DiveRAID is Expanding Around the World - Old Hands With a New Plan
Many divers from around the world will be aware of the name RAID – particularly amongst the technical community, from which they originated – and many recreational divers will have come across the acronym, even if they don’t know what it stands for.
In the last few years, however, the agency formerly known as the Rebreather Association of International Divers is becoming a much larger player in the world of open circuit recreational training, but without losing sight of their dedicated technical background.
Launched in 2006 as a rebreather only agency, since 2014 RAID has been 'completely rebirthed to be a free diving, recreational and technical agency', in the words of James Rogers, Director of RAID for the UK and Malta.
James, who learned to dive in 1989 and became an instructor in 1997, previously operating under the auspices of PADI and IANTD, explains how the transition from the rebreather-only RAID to the multi-discipline agency now known as ‘DiveRAID’ (but the old name is still acceptable) came about after SSI (Scuba Schools International) were bought by the HEAD Group, who also own Mares.
'When SSI was bought by the HEAD Group (Mares), they disassociated with several of their global redistributors’, said James in an e-mail to DIVE. ‘One of the key ones was their Asian redistributor that had grown SSI in the area dramatically over the previous decade. With no feasible agency alternative, they looked for a new option.’
Part of the reasoning behind the decision to adopt RAID was due to the increasing presence of rebreather training in the recreational world. PADI, for example, had not long launched their Draeger Dolphin and Atlantis semiclosed rebreather specialities in association with the IANTD (International Association of Nitrox and Trimix Divers).

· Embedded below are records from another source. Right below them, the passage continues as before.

(** * filetag: the tag store of [lib/index.js], embedded and verified

    The store is the JavaScript class [FileTag]: a JSON file on disk, an
    in-memory object [this.db] from absolute paths to tag records, and the
    methods [init], [save], [addTags], [removeTags], [getTags], [findByTags],
    [listAllTags], [listAll] and [clearTags].

    Modelling conventions.
    - A JavaScript string is a sequence of code units; [string] gives the
      code units below 256, compared unit by unit as [Array.prototype.sort]
      and [===] do.
    - A JavaScript object used as a dictionary keeps its keys in insertion
      order ([Object.entries], [JSON.stringify]), so it is an association
      list with the update-in-place discipline of property assignment.
    - A [Set] iterates in insertion order; it is a duplicate-free list.
    - The file system, the working directory, the clock and the log of file
      system calls form the [World]; every method is a state transformer
      over the instance and the world that can return, throw, or leave the
      modelled fragment.
    - The file system holds regular files and directories under resolved
      absolute paths. A read fails when there is no such file, an access
      when there is no entry at all. A write is taken to succeed;
      [fs.writeFile] does so when the directory of the path exists and the
      path is no directory ([writable]), and the statements about what a
      write leaves on disk assume it and show that every write issued was
      of that kind. The clock is an arbitrary sequence of timestamps. *)

From Stdlib Require Import Ascii String.
From stdpp Require Import gmap strings list sorting.

Open Scope string_scope.
Set Warnings "-register-all".


(** ** JavaScript containers *)

Module JS.

(** [new Set(iterable)] / [set.add(x)] / [set.has(x)] / [Array.from(set)]:
    the elements in the order of their first insertion. *)
Definition has (s : list string) (x : string) : bool :=
  bool_decide (x ∈ s).

Definition add (s : list string) (x : string) : list string :=
  if has s x then s else s ++ [x].

(** [xs.forEach(x => s.add(x))] *)
Definition add_all (s : list string) (xs : list string) : list string :=
  foldl add s xs.

Definition new_Set (xs : list string) : list string := add_all [] xs.

(** Own string-keyed properties of an object, in insertion order. *)
Definition object (V : Type) : Type := list (string * V).

Fixpoint get {V} (o : object V) (k : string) : option V :=
  match o with
  | [] => None
  | (k', v) :: o' => if String.eqb k' k then Some v else get o' k
  end.

(** [o[k] = v]: an existing key keeps its position, a new one goes last. *)
Fixpoint set {V} (o : object V) (k : string) (v : V) : object V :=
  match o with
  | [] => [(k, v)]
  | (k', v') :: o' =>
      if String.eqb k' k then (k, v) :: o' else (k', v') :: set o' k v
  end.

(** [delete o[k]] *)
Fixpoint delete {V} (o : object V) (k : string) : object V :=
  match o with
  | [] => []
  | (k', v') :: o' =>
      if String.eqb k' k then delete o' k else (k', v') :: delete o' k
  end.

Definition keys {V} (o : object V) : list string := map fst o.
Definition values {V} (o : object V) : list V := map snd o.

(** [xs.every(p)] and [xs.some(p)] *)
Definition every {A} (p : A -> bool) (xs : list A) : bool := forallb p xs.
Definition some {A} (p : A -> bool) (xs : list A) : bool := existsb p xs.

(** [xs.sort()] on strings: ascending by code units. *)
Definition sort (xs : list string) : list string := merge_sort String.le xs.

End JS.

(** ** Data model *)

(** The value stored under a path: [{ tags, created, modified }]. *)
Record TagRecord := mkRecord {
  tags : list string;
  created : string;
  modified : string
}.

(** [this.db] when it has the shape the store writes. *)
Definition DB : Type := JS.object TagRecord.

(** ** JSON: values, [JSON.stringify(db, null, 2)], [JSON.parse] *)

Module JSON.

Inductive value :=
| Null
| Bool (b : bool)
| Number (raw : string)
| Str (s : string)
| Array (xs : list value)
| Object (ms : JS.object value).

(** Outcome of [JSON.parse]: a value, a thrown [SyntaxError], or a text
    whose value has no counterpart here (an escape above code unit 255). *)
Inductive result (A : Type) :=
| Parsed (a : A)
| SyntaxError
| Unsupported.
Arguments Parsed {A} a.
Arguments SyntaxError {A}.
Arguments Unsupported {A}.

Local Open Scope nat_scope.

Definition code (c : ascii) : nat := nat_of_ascii c.
Definition chr (n : nat) : string := String (ascii_of_nat n) "".

Definition dq : string := chr 34.
Definition nl : string := chr 10.

Fixpoint indent (n : nat) : string :=
  match n with
  | O => ""
  | S n' => " " ++ indent n'
  end.

Definition hex_digit (n : nat) : string :=
  chr (if n <? 10 then 48 + n else 87 + n).

(** One code unit inside a quoted JSON string. *)
Definition escape (c : ascii) : string :=
  let n := code c in
  if n =? 34 then "\" ++ dq
  else if n =? 92 then "\\"
  else if n =? 8 then "\b"
  else if n =? 12 then "\f"
  else if n =? 10 then "\n"
  else if n =? 13 then "\r"
  else if n =? 9 then "\t"
  else if n <? 32 then "\u00" ++ hex_digit (n / 16) ++ hex_digit (n mod 16)
  else String c "".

The owners decided RAID needed a new direction and bought it, and since then have rebuilt the agency, with their regional offices now numbering 20 globally. Although their presence is growing, they have no desire to compete with the industry giants such as PADI and SSI, instead offering an alternative form of training to the short-course resort based market
‘We are already in the top tier of agencies, with RSTC membership and a fast-growing, new, energetic group of global members,’ said Rogers. ‘We are, however, not wanting to be a resort-centric, turn- up-and-pass agency. We're trying to add meat to diver training and improve diver competencies and retentions as a result.'
‘We don't want to be PADI,’ said Rogers. ‘This might sound weird based on their market share and alleged market value but our business model is totally different, we (our Members as well) don't need vast training numbers to be hugely successful.’

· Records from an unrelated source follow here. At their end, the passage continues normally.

(** C2, run: the first login of the demo session. *)
Lemma login_populates_session_witness :
  (exists j token claims expires_in expires_at account_id,
     response_result (server demo_world (trace fresh_state)
                        (login_call "user@example.com" "secret")) = Ok j /\
     trace logged_in_state =
       (trace fresh_state ++ [login_call "user@example.com" "secret"])%list /\
     py_getitem (PJson j) "access_token" = Ok (JStr token) /\
     jwt_decode demo_world token = Some claims /\
     py_getitem (PJson claims) AUTH_ACCOUNT_ID_KEY = Ok account_id /\
     py_getitem (PJson j) "expires_in" = Ok expires_in /\
     py_float_add (clock demo_world) expires_in = Ok expires_at /\
     attr logged_in_state the_api "access_token" = Some (PJson (JStr token)) /\
     attr logged_in_state the_api "access_token_data" = Some (PJson claims) /\
     attr logged_in_state the_api "account_id" = Some (PJson account_id) /\
     attr logged_in_state the_api "expires_at" = Some (PJson expires_at) /\
     attr logged_in_state the_api "logged_in" = Some (PJson (JBool true)) /\
     logged_in logged_in_state the_api token) /\
  attr logged_in_state the_api "access_token" = Some (PJson (JStr "tok")) /\
  attr logged_in_state the_api "account_id" = Some (PJson (JStr "acct1")) /\
  attr logged_in_state the_api "expires_at" = Some (PJson (JFloat 1600086400%float)).
Proof.
  split; [|repeat split; reflexivity].
  apply (login_populates_session demo_world fresh_state the_api
           "user@example.com" "secret" logged_in_state).
  - eexists. split; [reflexivity|]. split; [reflexivity|].
    intros k Hk. simpl in Hk.
    repeat (destruct Hk as [<- | Hk]; [reflexivity|]). contradiction.
  - reflexivity.
Defined.

(** [login] does return when the response is as the API documents it. *)
Lemma login_succeeds w st self username password o d token claims account_id
    expires_in expires_at refresh_token :
  heap st !! self = Some o -> is_client o ->
  response_result (server w (trace st) (login_call username password)) = Ok (JDict d) ->
  dict_get d "access_token" = Some (JStr token) ->
  jwt_decode w token = Some claims ->
  py_getitem (PJson claims) AUTH_ACCOUNT_ID_KEY = Ok account_id ->
  dict_get d "expires_in" = Some expires_in ->
  py_float_add (clock w) expires_in = Ok expires_at ->
  dict_get d "refresh_token" = Some refresh_token ->
  dict_get d "token_type" = Some (JStr "Bearer") ->
  exists st', SmartTub.login self username password w st = (Ok tt, st').
Proof.
  intros Ho Hcl Hr Htok Hclaims Haid Hexp Hat Href Htype.
  unfold response_result in Hr.
  destruct ((400 <=? _) && _) eqn:Estatus; [discriminate Hr|].
  destruct (resp_body _) as [j|] eqn:Ebody; [|discriminate Hr].
  injection Hr as ->.
  eexists. unfold SmartTub.login.
  do 4 (erewrite bind_run
          by (eapply getattr_run;
              [exact Ho | eapply is_client_const; [exact Hcl | reflexivity]]);
        cbn beta iota).
  unfold fmt at 1, bind at 1. cbn beta iota.
  unfold to_json at 1 2 3, ret at 1 2 3.
  do 3 (unfold bind at 1; cbn beta iota).
  unfold bind at 1, requests_request at 1. cbn beta iota zeta.
  change {| req_method := "POST"; req_url := _; req_headers := []; req_json := _ |}
    with (login_call username password).
  erewrite bind_run by apply raise_for_status_run.
  rewrite Estatus. cbn beta iota.
  erewrite bind_run by apply response_json_run.
  rewrite Ebody. cbn beta iota.
  unfold getitem at 1, lift at 1, bind at 1. cbn [py_getitem]. rewrite Htok.
  erewrite bind_run by (eapply setattr_run; exact Ho).
  cbn [heap trace]. cbn beta iota.
  pose proof (lookup_updated _ _ _ (set_attr o "access_token" (JStr token)) Ho) as Ho1.
  erewrite bind_run
    by (eapply getattr_run;
        [exact Ho1 | unfold find_attr; cbn [attrs set_attr]; rewrite dict_get_set; reflexivity]).
  cbn beta iota.
  unfold jwt_decode_unverified at 1, bind at 1. rewrite Hclaims.
  erewrite bind_run by (eapply setattr_run; exact Ho1).
  cbn [heap trace]. cbn beta iota.
  pose proof (lookup_updated _ _ _
                (set_attr (set_attr o "access_token" (JStr token)) "access_token_data" claims)
                Ho1) as Ho2.
  unfold time_time at 1, bind at 1.
  unfold getitem at 1, lift at 1, bind at 1. cbn [py_getitem]. rewrite Hexp.
  unfold float_add at 1, lift at 1, bind at 1. rewrite Hat.
  erewrite bind_run by (eapply setattr_run; exact Ho2).
  cbn [heap trace]. cbn beta iota.
  match goal with
  | |- context [<[self := set_attr ?x "expires_at" ?v]> _] =>
      pose proof (lookup_updated _ _ _ (set_attr x "expires_at" v) Ho2) as Ho3
  end.
  unfold getitem at 1, lift at 1, bind at 1. cbn [py_getitem]. rewrite Href.
  erewrite bind_run by (eapply setattr_run; exact Ho3).
  cbn [heap trace]. cbn beta iota.
  match goal with
  | |- context [<[self := set_attr ?x "refresh_token" ?v]> _] =>
      pose proof (lookup_updated _ _ _ (set_attr x "refresh_token" v) Ho3) as Ho4
  end.
  unfold getitem at 1, lift at 1, bind at 1. cbn [py_getitem]. rewrite Htype.
  unfold py_assert at 1, bind at 1. cbn [py_eq_str]. rewrite String.eqb_refl.
  unfold ret at 1.
  erewrite bind_run
    by (eapply getattr_run;
        [exact Ho4 | unfold find_attr; cbn [attrs set_attr]; rewrite !dict_get_set; reflexivity]).
  cbn beta iota.
  erewrite bind_run
    by (eapply getattr_run;
        [exact Ho4
        | eapply is_client_const; [|reflexivity];
          repeat (apply is_client_set_attr; [|not_a_constant]); exact Hcl]).
  cbn beta iota.
  unfold fmt at 1, bind at 1. cbn [py_str].
  unfold getitem at 1, lift at 1, bind at 1.
  change "http://operation-link.com/account_id" with AUTH_ACCOUNT_ID_KEY.
  rewrite Haid.
  erewrite bind_run by (eapply setattr_run; exact Ho4).
  cbn [heap trace]. cbn beta iota.
  match goal with
  | |- context [<[self := set_attr ?x "account_id" ?v]> _] =>
      pose proof (lookup_updated _ _ _ (set_attr x "account_id" v) Ho4) as Ho5
  end.
  erewrite setattr_run by exact Ho5.
  reflexivity.
Qed.

(** ** Before [login] *)

Lemma light_toggle_missing_id w st light spa api zone sid :
  is_light st light spa zone -> is_spa st spa api sid ->
  SpaLight.toggle light w st = (Raise (AttributeError "SpaLight" "id"), st).
Proof.
  intros (a & color & i & m & props & Hl) (acc & b & md & p & Hs).
  unfold SpaLight.toggle.
  erewrite bind_run by (eapply getattr_run; [exact Hl | reflexivity]).
  cbn beta iota.
  erewrite bind_run by (eapply instance_of_run; [exact Hs | reflexivity | auto]).
  cbn beta iota.
  erewrite bind_run by (eapply (getattr_missing _ _ _ _ _ Hl); reflexivity).
  reflexivity.
Qed.





(** ** [get_spas] and [get_spa] *)

Lemma extends_refl st : extends st st.
Proof. exists []. symmetry. apply app_nil_r. Qed.

Lemma extends_trans st1 st2 st3 : extends st1 st2 -> extends st2 st3 -> extends st1 st3.
Proof.
  intros [a Ha] [b Hb]. exists (a ++ b)%list. rewrite Hb, Ha. symmetry. apply app_assoc.
Qed.

Lemma extends_lookup st st' l o :
  extends st st' -> heap st !! l = Some o -> heap st' !! l = Some o.
Proof. intros [a ->] H. apply lookup_app_l_Some, H. Qed.

Lemma is_account_extends st st' acct api id :
  extends st st' -> is_account st acct api id -> is_account st' acct api id.
Proof. intros He (e & p & H). exists e, p. eapply extends_lookup; eassumption. Qed.

Lemma is_spa_extends st st' spa api id :
  extends st st' -> is_spa st spa api id -> is_spa st' spa api id.
Proof.
  intros He (a & b & m & p & H). exists a, b, m, p. eapply extends_lookup; eassumption.
Qed.


Lemma logged_in_extends st st' api token :
  extends st st' -> logged_in st api token -> logged_in st' api token.
Proof.
  intros He (o & Ho & H). exists o. split; [|exact H].
  eapply extends_lookup; eassumption.
Qed.

Lemma init_spa_inv _api account j w st l st' :
  Init.Spa _api account j w st = (Ok l, st') ->
  exists props id brand model,
    j = JDict props /\
    dict_get props "id" = Some id /\
    dict_get props "brand" = Some brand /\
    dict_get props "model" = Some model /\
    l = length (heap st) /\
    st' = {| heap := heap st ++ [spa_object _api account id brand model props];
             trace := trace st |}.
Proof.
  unfold Init.Spa, kwargs. intros H.
  destruct j as [| | | | | |props]; try discriminate H.
  unfold bind at 1 in H.
  destruct (existsb _ props); [discriminate H|]. unfold ret at 1 in H.
  unfold getitem, lift, bind, new in H. cbn [py_getitem] in H.
  destruct (dict_get props "id") as [id|] eqn:Ei; [|discriminate H].
  destruct (dict_get props "brand") as [brand|] eqn:Eb; [|discriminate H].
  destruct (dict_get props "model") as [model|] eqn:Em; [|discriminate H].
  injection H as <- <-. exists props, id, brand, model.
  repeat (split; [first [reflexivity | assumption]|]). reflexivity.
Qed.



Lemma init_spa_raises _api account j w st e st' :
  Init.Spa _api account j w st = (Raise e, st') -> st' = st.
Proof.
  unfold Init.Spa, kwargs.
  destruct j as [| | | | | |d]; try (intros [= _ <-]; reflexivity).
  unfold bind at 1.
  destruct (existsb _ d); [intros [= _ <-]; reflexivity|]. unfold ret at 1.
  unfold getitem, lift, bind, new. cbn [py_getitem].
  destruct (dict_get d "id"); [|intros [= _ <-]; reflexivity].
  destruct (dict_get d "brand"); [|intros [= _ <-]; reflexivity].
  destruct (dict_get d "model"); [|intros [= _ <-]; reflexivity].
  discriminate.
Qed.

DiveRAID considers it self to have ‘separated from the pack’, and there does seem to be a lot of merit in this sentiment. It is as if they have taken the best aspects from other operations, added them to what they already knew, and taken off in their own direction.

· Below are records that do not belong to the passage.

Lemma canonical_scheme_spec s :
  contains LF s = false ->
  (if CANONICAL_SCHEME_RE_match (lower s) then lower s else "http")
  = canonical_scheme s /\
  (canonical_scheme s = "http" \/ canonical_scheme s = "https").
Proof.
  intros Hlf. rewrite <- (contains_lower LF) in Hlf by done.
  unfold CANONICAL_SCHEME_RE_match, canonical_scheme, in_list.
  cbn [existsb].
  destruct (String.eqb_spec (lower s) "http") as [->|H1]; [auto|].
  destruct (String.eqb_spec (lower s) "https") as [->|H2]; [auto|].
  destruct (String.eqb_spec (lower s) ("http" +:+ String LF "")) as [E|H3].
  { rewrite E in Hlf. discriminate. }
  destruct (String.eqb_spec (lower s) ("https" +:+ String LF "")) as [E|H4].
  { rewrite E in Hlf. discriminate. }
  auto.
Qed.

Lemma rooted_path_plain p :
  last_segment_plain p = true -> last_segment_plain (rooted_path p) = true.
Proof.
  intros Hp. unfold rooted_path. destruct (truthy p); [|reflexivity].
  destruct (String.eqb (take 1 p) "/"); [done|].
  revert Hp. unfold last_segment_plain.
  change (rfind "/" ("/" +:+ p))
    with (match rfind "/" p with Some i => Some (S i) | None => Some 0 end).
  destruct (rfind "/" p) as [r|].
  - unfold find_from.
    change (drop (S r) ("/" +:+ p)) with (drop r p).
    by destruct (find ";" (drop r p)).
  - unfold find_from.
    change (find ";" (drop 0 ("/" +:+ p))) with (option_map S (find ";" p)).
    intros Hl%negb_true_iff. apply find_none in Hl. by rewrite Hl.
Qed.

Lemma rooted_path_kept n p :
  authority_kept n p = true ->
  truthy n = true \/ String.eqb (take 2 (rooted_path p)) "//" = false.
Proof.
  unfold authority_kept. destruct (truthy n); [by left|right].
  simpl in H. apply negb_true_iff in H.
  unfold rooted_path. destruct p as [|a p]; [reflexivity|]. cbn [truthy].
  destruct (String.eqb (take 1 (String a p)) "/") eqn:E; [done|].
  destruct (Ascii.eqb_spec a "/") as [->|Hne].
  - by destruct p.
  - apply String.eqb_neq. simpl. destruct p; congruence.
Qed.

Lemma authority_kept_default n p :
  authority_kept n p = true ->
  truthy n = true \/
    String.eqb (take 2 (if truthy p then p else "/")) "//" = false.
Proof.
  unfold authority_kept. destruct (truthy n); [by left|right].
  simpl in H. apply negb_true_iff in H. by destruct p.
Qed.

Section Canonical.
Context {RT : Runtime}.
Hypothesis host_check_ignores_case :
  forall h, bracketed_host_ok h = true -> bracketed_host_ok (lower h) = true.

Lemma urlparse_inv url p :
  urlparse url = Ok p ->
  exists sp,
    urlsplit url = Ok sp /\
    scheme p = s_scheme sp /\ netloc p = s_netloc sp /\
    query p = s_query sp /\ fragment p = s_fragment sp /\
    forall pr, str_all pr (s_path sp) = true -> str_all pr (path p) = true.
Proof.
  unfold urlparse. destruct (urlsplit url) as [sp|]; [|discriminate].
  cbn [Py.bind].
  destruct (in_list (s_scheme sp) uses_params && contains ";" (s_path sp)).
  - destruct (_splitparams (s_path sp)) as [u pa] eqn:E.
    intros [= <-]. exists sp. repeat split; try done.
    intros pr Hpr. cbn [path]. change u with (fst (u, pa)). rewrite <- E.
    by apply splitparams_all.
  - intros [= <-]. exists sp. repeat split; done.
Qed.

There is a certain energy and drive behind DiveRAID of the sort that turned PADI into the powerhouse it is today, but without the desire to own the market, and yet a familiarity between the agency, its members and students that might be more commonly associated with the likes of BSAC clubs in the UK. They take parts of both worlds, and neither, and have developed their own training program and standards.
‘Doubling the water times in training delivers better divers and better Instructors,’ said Rogers. ‘We do this by using the most up to date training materials and online training systems on the market. Our mantra is: Great buoyancy is no accident.’
This year alone, DiveRAID have updated more than 50 courses, at the same time encouraging their dive professionals to be honest about their own diving skills. ‘Being different and separating from the pack is a smart move.’
DiveRAID is currenly present in more than 100 countries, with 20 regional offices. They are focussing on new growth and are actively targeting several new markets. Discussions are being kept under wraps at the moment, as they are in the process of vetting those markets ‘heavily’, to determine if they are right for the agency, and not the other way around.
Speaking as a (currently inactive) PADI Master Instructor with almost 10 years as a full-time dive professional, I am very well aware of the issues surrounding professional membership of the large training agencies, and although I have faced some of them myself, I have on the other hand very often found myself fighting in their corner against a great deal of political backbiting from other members of the dive community. I found James’ speech at the UK’s Great Northern Dive Show earlier this year to be quite refreshing as both an instructor and journalist – and, first and foremost, as a diver.
I asked James if he ever saw DiveRAID competing on the same scale as the likes of PADI and SSI with respect to their volume of traffic.
‘No, not in my lifetime,’ he said. ‘We're a privately owned agency (by passionate divers), without the burden of boardroom politics and shareholders and vast overheads to hold us back and force us to be the same as the big boys. We want to be different and improve a failing industry and sport in our own way, in our time.’